In generale, lo studio mette in luce come vi sia consapevolezza diffusa che le nuove modalità lavorative siano destinate a rimanere. La metà dei business leader italiani, infatti, afferma di avere intenzione di proporre la nuova procedura di lavoro flessibile nel lungo termine, mentre un ulteriore 11% offrirà il lavoro flessibile nel medio.
I dati raccolti risultano giustificare un tale approccio dato che il 47% (quasi 1 italiano su 2) preferisce il modello mix casa-ufficio, contro il 23% che auspicherebbe un tempo pieno da casa e un 30% a favore di un tempo pieno in ufficio.
Come nella maggior parte dei casi, una soluzione di compromesso è quella più sensata, tanto che nel breve termine, l’adozione del flexible working è considerata una priorità: l'89% della C-Suite afferma di voler trasformare digitalmente la propria azienda per supportare nuovi modi di lavorare nei prossimi 6 mesi, e l'87% conferma che l’introduzione di una nuova modalità lavorativa sarà fondamentale.

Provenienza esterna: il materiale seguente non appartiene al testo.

(* ===== verification/UdevAcl.v ===== *)
(** * The ACLs of devices: [src/tools/udev-acl.c].

    The tool that the seats' hook directory runs when the active session of a
    seat changes, and udev when a device appears: it gives the users of local
    active sessions access to the tagged devices, and takes it away.  Who they
    are it reads from the manager's database file.  The access control lists are
    libacl's, the list of devices is udev's. *)

From S2P Require Import Prelude Scan Database.

(** ** Access control lists *)

Inductive acl_tag :=
  ACL_UNDEFINED_TAG | ACL_USER_OBJ | ACL_USER | ACL_GROUP_OBJ | ACL_GROUP | ACL_MASK | ACL_OTHER.
#[export] Instance acl_tag_eq_dec : EqDecision acl_tag.
Proof. solve_decision. Defined.

(** An entry: its tag, the user or group, the permission bits. *)
Record acl_entry := { e_tag : acl_tag; e_qualifier : Z; e_permset : Z }.
Definition blank_entry : acl_entry := {| e_tag := ACL_UNDEFINED_TAG; e_qualifier := 0; e_permset := 0 |}.
Definition set_e_tag (t : acl_tag) (e : acl_entry) : acl_entry :=
  {| e_tag := t; e_qualifier := e_qualifier e; e_permset := e_permset e |}.
Definition set_e_qualifier (q : Z) (e : acl_entry) : acl_entry :=
  {| e_tag := e_tag e; e_qualifier := q; e_permset := e_permset e |}.
Definition add_e_perm (p : Z) (e : acl_entry) : acl_entry :=
  {| e_tag := e_tag e; e_qualifier := e_qualifier e; e_permset := Z.lor (e_permset e) p |}.
Definition ACL_READ_WRITE : Z := Z.lor 4 2.

(** libacl, on a list in memory and on the files.  [acl_change] stands for the
    calls that set a part of an entry; entries are known by descriptors. *)
Class LibAcl := {
  acl_t : Type;
  acl_files : Type;
  acl_entries : acl_t → gmap nat acl_entry;
  acl_order : acl_t → list nat;
  acl_get_qualifier : acl_t → nat → option Z;
  acl_create_entry : acl_t → option (acl_t * nat);
  acl_change : nat → (acl_entry → acl_entry) → acl_t → acl_t;
  acl_delete_entry : nat → acl_t → acl_t;
  acl_calc_mask : acl_t → acl_t;
  acl_get_file : string → acl_files → option acl_t;
  acl_set_file : string → acl_t → acl_files → option acl_files;
  acl_memory : bool;
  acl_settable : string → bool
}.

Definition acl_values `{LibAcl} (a : acl_t) : list acl_entry := (map_to_list (acl_entries a)).*2.

(** A list the file system takes ([acl_valid] of libacl): at most one entry of a
    kind, the three of the file mode, and a mask. *)
Definition entry_key (e : acl_entry) : acl_tag * Z :=
  (e_tag e, match e_tag e with ACL_USER | ACL_GROUP => e_qualifier e | _ => 0%Z end).
Record acl_base `{LibAcl} (a : acl_t) : Prop := {
  ab_once : ∀ h k e e', acl_entries a !! h = Some e → acl_entries a !! k = Some e' → entry_key e = entry_key e' → h = k;
  ab_tags : ∀ h e, acl_entries a !! h = Some e → e_tag e ≠ ACL_UNDEFINED_TAG;
  ab_mode : ∀ t, t ∈ [ACL_USER_OBJ; ACL_GROUP_OBJ; ACL_OTHER] → ∃ h e, acl_entries a !! h = Some e ∧ e_tag e = t
}.
Definition has_mask `{LibAcl} (a : acl_t) : Prop := ∃ h e, acl_entries a !! h = Some e ∧ e_tag e = ACL_MASK.

(** What the manual pages say: [acl_memory] is that no allocation fails,
    [acl_settable] that the file system takes the list. *)
Class LibAclLaws {HA : LibAcl} := {
  order_law : ∀ a h, h ∈ acl_order a ↔ is_Some (acl_entries a !! h);
  qualifier_law : ∀ a h e q, acl_entries a !! h = Some e → acl_get_qualifier a h = Some q → q = e_qualifier e;
  create_law : ∀ a a' h, acl_create_entry a = Some (a', h) →
    acl_entries a !! h = None ∧ acl_entries a' = <[h := blank_entry]> (acl_entries a);
  change_law : ∀ h f a, acl_entries (acl_change h f a) = alter f h (acl_entries a);
  delete_law : ∀ h a, acl_entries (acl_delete_entry h a) = delete h (acl_entries a);
  mask_keeps_law : ∀ a h e, e_tag e ≠ ACL_MASK → acl_entries (acl_calc_mask a) !! h = Some e ↔ acl_entries a !! h = Some e;
  mask_covers_law : ∀ a h e k m, acl_entries (acl_calc_mask a) !! h = Some e → e_tag e = ACL_USER →
    acl_entries (acl_calc_mask a) !! k = Some m → e_tag m = ACL_MASK → Z.land (e_permset e) (e_permset m) = e_permset e;
  mask_once_law : ∀ a h k e e', acl_entries (acl_calc_mask a) !! h = Some e → acl_entries (acl_calc_mask a) !! k = Some e' →
    e_tag e = ACL_MASK → e_tag e' = ACL_MASK →
    (∀ h k e e', acl_entries a !! h = Some e → acl_entries a !! k = Some e' → e_tag e = ACL_MASK → e_tag e' = ACL_MASK → h = k) →
    h = k;
  mask_there_law : ∀ a, has_mask (acl_calc_mask a);
  get_file_law : ∀ f s a, acl_get_file f s = Some a → acl_base a;
  set_file_law : ∀ f a s s', acl_set_file f a s = Some s' →
    (∃ a', acl_get_file f s' = Some a' ∧ acl_values a' ≡ₚ acl_values a) ∧ ∀ g, g ≠ f → acl_get_file g s' = acl_get_file g s;
  memory_law : acl_memory = true → (∀ a h e, acl_entries a !! h = Some e → e_tag e = ACL_USER → is_Some (acl_get_qualifier a h)) ∧
    ∀ a, is_Some (acl_create_entry a);
  settable_law : ∀ f a s, acl_settable f = true → is_Some (acl_get_file f s) → acl_base a → has_mask a → is_Some (acl_set_file f a s)
}.

Section acl.
Context {HA : LibAcl}.

(** The loop that looks for the ACL_USER entry of [uid]; [None]: an error. *)
Fixpoint locate (a : acl_t) (uid : Z) (l : list nat) : option (option nat) :=
  match l with
  | [] => Some None
  | h :: l =>
      if decide (e_tag <$> acl_entries a !! h = Some ACL_USER) then
        u ← acl_get_qualifier a h;
        if Z.eqb u uid then Some (Some h) else locate a uid l
      else locate a uid l
  end.

(** The label [update]. *)
Definition update_facl (filename : string) (a : acl_t) (s : acl_files) : Z * acl_files :=
  match acl_set_file filename (acl_calc_mask a) s with
  | Some s' => (0%Z, s')
  | None => ((-1)%Z, s)
  end.

Definition create_user_entry (uid : Z) (a : acl_t) : option (acl_t * nat) :=
  '(a, h) ← acl_create_entry a;
  Some (acl_change h (set_e_qualifier uid) (acl_change h (set_e_tag ACL_USER) a), h).

Definition set_facl (filename : string) (uid : Z) (add : bool) (s : acl_files) : Z * acl_files :=
  if Z.eqb uid 0 then (0%Z, s)
  else match acl_get_file filename s with
       | None => ((-1)%Z, s)
       | Some a =>
           match locate a uid (acl_order a) with
           | None => ((-1)%Z, s)
           | Some entry =>
               if negb add then
                 match entry with
                 | None => (0%Z, s)
                 | Some h => update_facl filename (acl_delete_entry h a) s
                 end
               else
                 match (match entry with Some h => Some (a, h) | None => create_user_entry uid a end) with
                 | None => ((-1)%Z, s)
                 | Some (a, h) => update_facl filename (acl_change h (add_e_perm ACL_READ_WRITE) a) s
                 end
           end
       end.
End acl.

(** ** The users of the database file *)

Definition uid_in_list (l : list Z) (uid : Z) : bool := existsb (Z.eqb uid) l.

Section users.
Context {KF : KeyFiles}.

(** The groups in their order; what is found is prepended. *)
Definition session_user (own_id : cstr) (kf : key_file) (l : list Z) (group : string) : list Z :=
  if negb (bool_decide (is_Some (strip_prefix "Session " group))) then l
  else if match own_id with Some id => g_str_has_suffix group id | None => false end then l
  else if negb (g_key_file_get_boolean kf group "is_local") then l
  else if negb (g_key_file_get_boolean kf group "is_active") then l
  else
    let u := u32 (g_key_file_get_integer kf group "uid") in
    if Z.ltb 0 u && negb (uid_in_list l u) then u :: l else l.

(** [None]: the file cannot be loaded. *)
Definition uids_with_local_active_session (own_id : cstr) (database : option key_file) : list Z :=
  match database with
  | None => []
  | Some kf => foldl (session_user own_id kf) [] kf.*1
  end.
End users.

(** ** What ConsoleKit says *)

Inductive acl_action := ACTION_NONE | ACTION_REMOVE | ACTION_ADD | ACTION_CHANGE.

Fixpoint getenv (env : list string) (name : string) : cstr :=
  match env with
  | [] => None
  | e :: env => match strip_prefix (name +:+ "=") e with Some v => Some v | None => getenv env name end
  end.

(** [uid_t u = strtoul (s, NULL, 10)]. *)
Definition parse_uid (s : string) : Z := u32 (strtoul s).1.

Definition is_true (s : string) : bool := String.eqb s "true".

(** [None]: the result is -1.  [Some None]: it is 0, but nothing was stored. *)
Definition consolekit_called (ck_action : cstr) (env : list string) :
    option (option (Z * Z * cstr * acl_action)) :=
  if negb (bool_decide (ck_action = Some "seat_active_session_changed")) then None
  else match getenv env "CK_SEAT_OLD_SESSION_ID", getenv env "CK_SEAT_SESSION_ID" with
  | None, None => None
  | None, Some _ =>
      s ← getenv env "CK_SEAT_SESSION_USER_UID";
      let u := parse_uid s in
      s ← getenv env "CK_SEAT_SESSION_IS_LOCAL";
      Some (if is_true s then Some (u, 0%Z, None, ACTION_ADD) else None)
  | Some _, None =>
      s ← getenv env "CK_SEAT_OLD_SESSION_USER_UID";
      let u := parse_uid s in
      s ← getenv env "CK_SEAT_OLD_SESSION_IS_LOCAL";
      if negb (is_true s) then Some None
      else
        old_session ← getenv env "CK_SEAT_OLD_SESSION_ID";
        Some (Some (u, 0%Z, Some old_session, ACTION_REMOVE))
  | Some _, Some _ =>
      s ← getenv env "CK_SEAT_OLD_SESSION_USER_UID";
      let u := parse_uid s in
      s ← getenv env "CK_SEAT_SESSION_USER_UID";
      let u2 := parse_uid s in
      s ← getenv env "CK_SEAT_OLD_SESSION_IS_LOCAL";
      s2 ← getenv env "CK_SEAT_SESSION_IS_LOCAL";
      if is_true s && is_true s2 then
        old_session ← getenv env "CK_SEAT_OLD_SESSION_ID";
        Some (Some (u, u2, Some old_session, if Z.eqb u u2 then ACTION_NONE else ACTION_CHANGE))
      else if is_true s then
        old_session ← getenv env "CK_SEAT_OLD_SESSION_ID";
        Some (Some (u, u2, Some old_session, ACTION_REMOVE))
      else if is_true s2 then Some (Some (u2, u2, None, ACTION_ADD))
      else Some None
  end.

(** ** The program *)

(** The options as [getopt_long] returns them; one it does not know is ignored. *)
Inductive acl_option := OptAction (arg : string) | OptDevice (arg : string) | OptUser (arg : string)
                      | OptDebug | OptHelp | OptUnknown.

(** The variables of [main] that options set. *)
Record acl_options := { o_action : option acl_action; o_device : cstr; o_uid : option Z }.

(** [None]: the help was printed. *)
Fixpoint read_options (l : list acl_option) (o : acl_options) : option acl_options :=
  match l with
  | [] => Some o
  | OptAction arg :: l =>
      read_options l {| o_action := Some (if String.eqb arg "remove" then ACTION_REMOVE else ACTION_ADD);
                        o_device := o_device o; o_uid := o_uid o |}
  | OptDevice arg :: l => read_options l {| o_action := o_action o; o_device := Some arg; o_uid := o_uid o |}
  | OptUser arg :: l => read_options l {| o_action := o_action o; o_device := o_device o; o_uid := Some (parse_uid arg) |}
  | OptDebug :: l | OptUnknown :: l => read_options l o
  | OptHelp :: _ => None
  end.

Section program.
Context {HA : LibAcl} {KF : KeyFiles}.

(** The tagged devices as udev lists them: one may have gone ([None]) or have no
    node.  The results of [set_facl] are ignored. *)
Definition apply_acl_to_devices (devices : list (option cstr)) (uid : Z) (add : bool) (s : acl_files) : acl_files :=
  foldl (λ s d, match d with Some (Some node) => (set_facl node uid add s).2 | _ => s end) s devices.

Definition remove_uid (devices : list (option cstr)) (database : option key_file) (uid : Z) (remove_session_id : cstr)
    (s : acl_files) : acl_files :=
  let l := uids_with_local_active_session remove_session_id database in
  if negb (uid_in_list l uid) then apply_acl_to_devices devices uid false s else s.

(** The branch for a device. *)
Definition set_device_acls (database : option key_file) (device : string) (action : acl_action) (s : acl_files) : acl_files :=
  let adding := match action with ACTION_ADD => true | _ => false end in
  let l := uids_with_local_active_session None database in
  foldl (λ s u, if adding || negb (uid_in_list l u) then (set_facl device u adding s).2 else s) s l.

(** [main]: the exit status and the files. *)
Definition main (options : list acl_option) (argument : cstr) (env : list string) (devices : list (option cstr))
    (database : option key_file) (s : acl_files) : Z * acl_files :=
  match read_options options {| o_action := None; o_device := None; o_uid := None |} with
  | None => (0%Z, s)
  | Some o =>
      let called :=
        match o_action o, o_device o, o_uid o with
        | None, None, None => consolekit_called argument env
        | _, _, _ => None
        end in
      let '(action, uid, uid2, remove_session_id) :=
        match called with
        | Some (Some (u, u2, old, a)) => (Some a, Some u, u2, old)
        | Some None => (o_action o, Some 0%Z, 0%Z, None)
        | None => (o_action o, o_uid o, 0%Z, None)
        end in
      match action with
      | None => (2%Z, s)
      | Some action =>
          match uid, o_device o with
          | Some _, Some _ => (3%Z, s)
          | Some uid, None =>
              match action with
              | ACTION_ADD => (0%Z, apply_acl_to_devices devices uid true s)
              | ACTION_REMOVE => (0%Z, remove_uid devices database uid remove_session_id s)
              | ACTION_CHANGE =>
                  (0%Z, apply_acl_to_devices devices uid2 true (remove_uid devices database uid remove_session_id s))
              | ACTION_NONE => (0%Z, s)
              end
          | None, Some device => (0%Z, set_device_acls database device action s)
          | None, None => (3%Z, s)
          end
      end
  end.
End program.
(* ===== verification/UdevAclFacts.v ===== *)
(** * Lemmas about the ACLs of devices.

    What one call of [set_facl] does to the list of a file, what a round over
    the devices does, and whom the database file names. *)

From stdpp Require Import fin_maps.
From S2P Require Import Prelude Scan SessionNew Database DatabaseFacts UdevAcl.

(** ** Lists of files *)

Section acl.
Context {HA : LibAcl} {HAL : LibAclLaws}.
Implicit Types (a : acl_t) (s : acl_files) (e : acl_entry).

Lemma acl_values_elem a e : e ∈ acl_values a ↔ ∃ h, acl_entries a !! h = Some e.
Proof.
  unfold acl_values. rewrite list_elem_of_fmap. split.
  - intros ([h e'] & -> & H%elem_of_map_to_list). eauto.
  - intros [h H]. exists (h, e). split; [done|]. by apply elem_of_map_to_list.
Qed.

(** An entry of a user in the list of a file. *)
Definition user_entry s (f : string) (u p : Z) : Prop :=
  ∃ a, acl_get_file f s = Some a ∧ {| e_tag := ACL_USER; e_qualifier := u; e_permset := p |} ∈ acl_values a.
(** The mask takes nothing of it. *)
Definition unmasked s (f : string) (p : Z) : Prop :=
  ∀ a m, acl_get_file f s = Some a → m ∈ acl_values a → e_tag m = ACL_MASK → Z.land p (e_permset m) = p.
(** The user may read and write. *)
Definition granted s f u : Prop :=
  ∃ p, user_entry s f u p ∧ Z.land p ACL_READ_WRITE = ACL_READ_WRITE ∧ unmasked s f p.

(** Nothing stands in the way of changing the list of the file. *)
Definition workable s f : Prop := acl_memory = true ∧ acl_settable f = true ∧ is_Some (acl_get_file f s).

Lemma values_user a u p : {| e_tag := ACL_USER; e_qualifier := u; e_permset := p |} ∈ acl_values a ↔
  ∃ h e, acl_entries a !! h = Some e ∧ e_tag e = ACL_USER ∧ e_qualifier e = u ∧ e_permset e = p.
Proof.
  rewrite acl_values_elem. split.
  - intros [h H]. by eexists h, _.
  - intros (h & [t q p'] & H & H1 & H2 & H3). simpl in *. subst. by exists h.
Qed.

(** The mask keeps a list valid, or makes it so. *)
Lemma base_masked a : acl_base a → acl_base (acl_calc_mask a).
Proof.
  intros [H1 H2 H3].
  assert (∀ h e, e_tag e ≠ ACL_MASK → acl_entries (acl_calc_mask a) !! h = Some e → acl_entries a !! h = Some e) as Hk.
  { intros h e Hne. by apply mask_keeps_law. }
  split.
  - intros h k e e' He He' Heq. pose proof (f_equal fst Heq) as Ht. simpl in Ht.
    destruct (decide (e_tag e = ACL_MASK)) as [Hm|Hm].
    + eapply (mask_once_law a h k e e'); try done; [congruence|]. intros h0 k0 e0 e0' E0 E0' T0 T0'.
      apply (H1 _ _ _ _ E0 E0'). unfold entry_key. by rewrite T0, T0'.
    + apply (H1 h k e e'); [by apply Hk|apply Hk; [congruence|done]|done].
  - intros h e He Hu. apply (H2 h e); [|done]. apply Hk; [by rewrite Hu|done].
  - intros t Ht. destruct (H3 t Ht) as (h & e & He & Te). exists h, e. split; [|done]. apply mask_keeps_law; [|done].
    rewrite Te. intros ->. repeat (apply elem_of_cons in Ht as [Ht|Ht]; [done|]). by apply elem_of_nil in Ht.
Qed.

Lemma update_spec f a s : workable s f → acl_base a → ∃ s', update_facl f a s = (0%Z, s') ∧
  (∃ a', acl_get_file f s' = Some a' ∧ ∀ e, e ∈ acl_values a' ↔ e ∈ acl_values (acl_calc_mask a)) ∧
  ∀ g, g ≠ f → acl_get_file g s' = acl_get_file g s.
Proof.
  intros (_ & Hset & Hget) Hb. unfold update_facl.
  destruct (settable_law f (acl_calc_mask a) s Hset Hget (base_masked a Hb) (mask_there_law a)) as [s' E].
  rewrite E. exists s'. split; [done|]. destruct (set_file_law _ _ _ _ E) as [(a' & Ha' & Hp) Hg].
  split; [|done]. exists a'. split; [done|]. intros e. by rewrite Hp.
Qed.

(** Users keep their entries, and the mask covers them. *)
Lemma mask_users a u p :
  {| e_tag := ACL_USER; e_qualifier := u; e_permset := p |} ∈ acl_values (acl_calc_mask a) ↔
  {| e_tag := ACL_USER; e_qualifier := u; e_permset := p |} ∈ acl_values a.
Proof. rewrite !acl_values_elem. split; intros [h H]; exists h; by apply mask_keeps_law. Qed.

Lemma update_users f a s : workable s f → acl_base a → ∃ s', update_facl f a s = (0%Z, s') ∧
  (∀ u p, user_entry s' f u p ↔ {| e_tag := ACL_USER; e_qualifier := u; e_permset := p |} ∈ acl_values a) ∧
  (∀ u p, user_entry s' f u p → unmasked s' f p) ∧ is_Some (acl_get_file f s') ∧
  ∀ g, g ≠ f → acl_get_file g s' = acl_get_file g s.
Proof.
  intros Hw Hb. destruct (update_spec f a s Hw Hb) as (s' & E & (a' & Ha' & Hv) & Hg).
  exists s'. split_and!; [done| | |by eexists|done].
  - intros u p. rewrite <- mask_users, <- Hv. unfold user_entry. rewrite Ha'. naive_solver.
  - intros u p (a1 & Ha1 & Hu) a2 m Ha2 Hm Ht. simplify_eq. apply Hv in Hu, Hm.
    apply acl_values_elem in Hu as [h Hu]. apply acl_values_elem in Hm as [k Hm].
    exact (mask_covers_law a h _ k m Hu eq_refl Hm Ht).
Qed.

Lemma locate_spec a uid l : acl_memory = true → (∀ h, h ∈ l → is_Some (acl_entries a !! h)) →
  ∃ r, locate a uid l = Some r ∧
    match r with
    | Some h => ∃ e, acl_entries a !! h = Some e ∧ e_tag e = ACL_USER ∧ e_qualifier e = uid
    | None => ∀ h e, h ∈ l → acl_entries a !! h = Some e → e_tag e = ACL_USER → e_qualifier e ≠ uid
    end.
Proof.
  intros Hmem. induction l as [|h l IH]; intros Hl.
  { exists None. split; [done|]. by intros h e ?%elem_of_nil. }
  destruct IH as (r & Hr & Hs); [intros k Hk; apply Hl; by right|].
  destruct (Hl h ltac:(left)) as [e He]. cbn [locate]. rewrite He. cbn [fmap option_fmap option_map].
  destruct (decide (Some (e_tag e) = Some ACL_USER)) as [Ht|Hne].
  - injection Ht as Ht. destruct (proj1 (memory_law Hmem) a h e He Ht) as [q Hq]. rewrite Hq. simpl.
    pose proof (qualifier_law a h e q He Hq) as ->. destruct (Z.eqb_spec (e_qualifier e) uid) as [Hu|Hu].
    + exists (Some h). split; [done|]. by exists e.
    + exists r. split; [done|]. destruct r; [done|]. intros k e' [->|Hk]%elem_of_cons He'; [by simplify_eq|by eapply Hs].
  - exists r. split; [done|]. destruct r; [done|]. intros k e' [->|Hk]%elem_of_cons He' Ht'; [|by eapply Hs].
    simplify_eq. by rewrite Ht' in Hne.
Qed.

Al fine di supportare i dipendenti in questa fase, l'85% dei manager dichiara di avere già a disposizione o di avere intenzione di realizzare una “guida” dedicata al lavoro ibrido o flessibile, e l'89% afferma che affiancherà manager e dipendenti attraverso attività di formazione per massimizzare le possibilità di successo del lavoro flessibile. Nello specifico, in merito allo sviluppo delle policy, le aziende stanno assumendo o stanno pianificando di assumere figure dedicate per supportarne l’elaborazione: il 43% preferisce rivolgersi ad un tecnico, mentre il 24% opta per assumere personale dedicato.
Infine, affinché l’introduzione del lavoro flessibile si dimostri un reale successo, i business leader italiani considerano la collaboration (38%), la fiducia (38%), la comunicazione (36%) e il lavoro di squadra (36%) le competenze chiave necessarie ai dipendenti.
In merito a quanto fin ora descritto, Marcello Albergoni, Country Manager LinkedIn Italia, conclude: “Abbiamo visto che flessibilità è la nuova parola d’ordine, elemento chiave in questo momento di transizione, sia per il capitale umano sia per le imprese. Le aziende devono impegnarsi a realizzare nuove policy che facciano sentire tutti inclusi - indipendentemente dal luogo di lavoro scelto. Le sfide non saranno poche, ma grazie ad una cultura aziendale inclusiva e ad una leadership comunicativa sarà possibile mettere le persone, e i loro bisogni, in primo piano”.